Association of Clinical Risk Factors and Postoperative Complications With Unplanned Hospital Readmission After Head and Neck Cancer Surgery

Author Affiliations
  • 1Department of Otorhinolaryngology–Head and Neck Surgery, University of Pennsylvania, Philadelphia
  • 2Department of Otolaryngology, University of Miami, Miami, Florida
  • 3Division of Plastic and Reconstructive Surgery, University of Pennsylvania, Philadelphia
JAMA Otolaryngol Head Neck Surg. Published online October 13, 2016. doi:10.1001/jamaoto.2016.2807
Abstract

Importance  Unplanned hospital readmission is costly and in recent years has become a focus of health care legislation intended to reduce health care expenditures. Greater understanding of which perioperative complications are associated with hospital readmission after surgery for head and neck cancer is needed to reduce unplanned readmissions.

Objective  To determine which clinical risk factors and complications are associated with 30-day unplanned readmission after surgery for malignant neoplasms of the head and neck.

Design, Setting, and Participants  This retrospective longitudinal claims analysis included data from the American College of Surgeons National Surgical Quality Improvement Program (NSQIP) database from January 1, 2012, to December 31, 2014. Patients undergoing surgery for malignant tumors of the head and neck were included; those with a primary diagnosis of thyroid malignant disease and those undergoing free autologous tissue transfer were excluded.

Main Outcomes and Measures  Clinical risk factors and complications were analyzed for association with unplanned hospital readmission using multivariable regression analysis. Statistical significance was determined using P < .05.

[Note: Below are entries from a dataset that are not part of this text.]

Lemma publish_insights st df allRows s s2 :
  publish st df allRows s = (Ok tt, s2) ->
  exists arr, final_array st df allRows = Ok arr /\
              data s2 = arr /\ rawRecords s2 = allRows /\
              compute_insights arr = Ok (insights s2).
Proof.
  rewrite publish_run.
  destruct (final_array st df allRows) as [arr | e]; [| discriminate].
  rewrite compute_insights_eq. intros H. injection H as <-.
  exists arr. cbn. rewrite compute_insights_eq. auto.
Qed.

End CycleFacts.
Import CycleFacts.

(** ** Sample evaluations *)

Module Examples.

Example toNumber_thousands : toNumber (VStr "12,345") = Ok (of_Z 12345).
Proof. vm_compute. reflexivity. Qed.

(** A no-break space (the bytes C2 A0) and an em space (E2 80 83) are
    trimmed like a space. *)
Example toNumber_no_break_space :
  toNumber
    (VStr (String (ascii_of_N 194) (String (ascii_of_N 160)
             (String.append "1,000 "
                (String (ascii_of_N 226) (String (ascii_of_N 128)
                   (String (ascii_of_N 131) EmptyString)))))))
  = Ok (of_Z 1000).
Proof. vm_compute. reflexivity. Qed.

Example toNumber_not_available : toNumber (VStr "N/A") = Ok zero.
Proof. vm_compute. reflexivity. Qed.

Example toNumber_null : toNumber VNull = Ok zero.
Proof. reflexivity. Qed.

Example toNumber_decimal_text :
  toNumber (VStr " 1,234.5 ") = Ok (of_decimal false 12345 (-1)).
Proof. vm_compute. reflexivity. Qed.

Example toNumber_infinity_text : toNumber (VStr "Infinity") = Ok Infinity.
Proof. vm_compute. reflexivity. Qed.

Results  A total of 7605 patients (5007 men [65.8%]; mean [SD] age, 64.2 [0.2] years) were identified and included for analysis. Overall, 1472 complications occurred in 912 cases. Three hundred eighty-eight patients (5.1%) had an unplanned readmission, which was lower than the previously published overall readmission rate for noncardiac surgical procedures in the NSQIP (6.8%). Clinical factors that were independently associated with unplanned readmission were age (adjusted odds ratio [AOR], 1.12; 95% CI, 1.03-1.22), diabetes (AOR, 1.60; 95% CI, 1.01-2.43), preoperative dyspnea at rest (AOR, 2.89; 95% CI, 1.40-5.55) and with moderate exertion (AOR, 1.48; 95% CI, 1.01-2.11), long-term use of corticosteroids (AOR, 2.45; 95% CI, 1.63-3.58), disseminated cancer (AOR, 1.57; 95% CI, 1.14-2.20), and a contaminated wound (AOR, 2.05; 95% CI, 1.05-3.7). When specific complications were examined, superficial incisional surgical site infection (SSI) (AOR, 2.02; 95% CI, 1.14-3.40), deep incisional SSI (AOR, 2.57; 95% CI, 1.26-5.03), organ or space SSI (AOR, 13.27; 95% CI, 6.57-26.61), wound disruption (AOR, 3.58; 95% CI, 1.95-6.31), pneumonia (AOR, 3.39; 95% CI, 1.88-5.96), deep vein thrombosis (AOR, 5.60; 95% CI, 1.90-15.25), pulmonary embolism (AOR, 20.72; 95% CI, 7.86-55.68), urinary tract infection (AOR, 2.66; 95% CI, 1.00-6.34), stroke (AOR, 12.42; 95% CI, 3.99-36.50), sepsis (AOR, 2.64; 95% CI, 1.27-5.30), and septic shock (AOR, 4.12; 95% CI, 1.10-15.81) were all associated with 30-day unplanned hospital readmission.

Conclusions and Relevance  This study evaluated clinical factors and postoperative complications to determine which ones were associated with 30-day unplanned hospital readmission among patients undergoing surgery for malignant tumors of the head and neck. Further understanding of which complications are associated with unplanned readmission after head and neck surgery will allow for improved risk stratification and development of postoperative care protocols to reduce unplanned hospital readmission.